More than 140 jurisdictions have now passed omnibus privacy laws, and nearly 80 percent of respondents found these laws to have a positive impact
Most people are fine with sharing health information for workplace safety and pandemic response, but are uncomfortable with other uses such as research.
57 percent supported employers using data to help make workplaces safe, while less than half supported location tracking, contact tracing, disclosing information about infected individuals, and using individual information for research
Privacy and the larger cybersecurity ecosystem will play a key role in the road to economic growth and COVID-19 pandemic recovery.

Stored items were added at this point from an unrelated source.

(** X11, argument validation.  Once the alloc-exec check has let the caller
    through, an empty task name is answered with status 400 and
    [taskNotPresentErr]; a non-empty task name with an empty command is
    answered with status 400 and "command is not present".  The handler is
    not called. *)
Theorem argument_validation (a : Client) (execID : string) (st : State)
    (req : AllocExecRequest) (rest : list byte) (ar : AllocRunner)
    (aclObj : option ACL) (token : option ACLToken) :
  decodeRequest (conn_in (st_conn st)) zeroAllocExecRequest = (req, None, rest) →
  DisableRemoteExec a = false →
  AllocID req ≠ EmptyString →
  getAllocRunner a (AllocID req) = inr ar →
  resolveTokenAndACL a (AuthToken req) = (aclObj, token, None) →
  allocExecAllowed aclObj (Namespace (Alloc ar)) →
  (Task req = EmptyString →
     (execImpl a execID st).2 = (Some 400, Some taskNotPresentErr)) ∧
  (Task req ≠ EmptyString → Cmd req = [] →
     (execImpl a execID st).2 =
       (Some 400, Some (errorString "command is not present"))) ∧
  (Task req = EmptyString ∨ Cmd req = [] →
     handler_not_invoked st (execImpl a execID st).1).
Proof.
  intros Hdec Hen Hid Har Hacl Hexec.
  assert (∀ code err,
    (Task req = EmptyString → code = Some 400 ∧ err = Some taskNotPresentErr) →
    (Task req ≠ EmptyString →
       code = Some 400 ∧ err = Some (errorString "command is not present")) →
    Task req = EmptyString ∨ Cmd req = [] →
    (execImpl_validate a execID st).2 = Return code err) as Hret.
  { intros code err Ht Hc Hor.
    unfold execImpl_validate, decodeArgs. unfold_M. rewrite Hdec. simpl.
    rewrite Hen. simpl. rewrite bool_decide_false by done. rewrite Har, Hacl.
    destruct token as [t|], aclObj as [o|]; simpl in *; rewrite ?Hexec; simpl;
      (destruct (decide (Task req = EmptyString)) as [Et|Et];
        [rewrite bool_decide_true by done; simpl;
         destruct (Ht Et) as [-> ->]; done
        |rewrite bool_decide_false by done; simpl;
         destruct Hor as [?|Ec]; [done|];
         rewrite Ec; simpl; destruct (Hc Et) as [-> ->]; done]). }
  split_and!.
  - intros Et. eapply validate_return, Hret; [done|done|by left].
  - intros Et Ec. eapply validate_return, Hret; [done|done|by right].
  - intros Hor. destruct (decide (Task req = EmptyString)) as [Et|Et].
    + eapply (validate_return a execID st (Some 400) (Some taskNotPresentErr)), Hret;
        [done|done|done].
    + eapply (validate_return a execID st (Some 400)
        (Some (errorString "command is not present"))), Hret; [done|done|done].
Qed.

As economies and communities begin to recover, many important challenges will arise that will test how governments, companies, and individuals collect, manage and protect personal data while balancing individual rights with public interest
Privacy investment continues to be attractive, with 75 percent of organizations seeing significant business value in terms of mitigating security losses, enhanced agility and innovation, improved operational efficiency, and improved customer loyalty and trust
Over one-third of organizations are getting benefits at least twice their investment
“Privacy has come of age – recognized as a fundamental human right and rising to a mission-critical priority for executive management,” noted Cisco vice president and chief privacy officer, Harvey Jang. “With the accelerated move to work from anywhere, privacy has taken on greater importance in driving digitization, corporate resiliency, agility, and innovation.”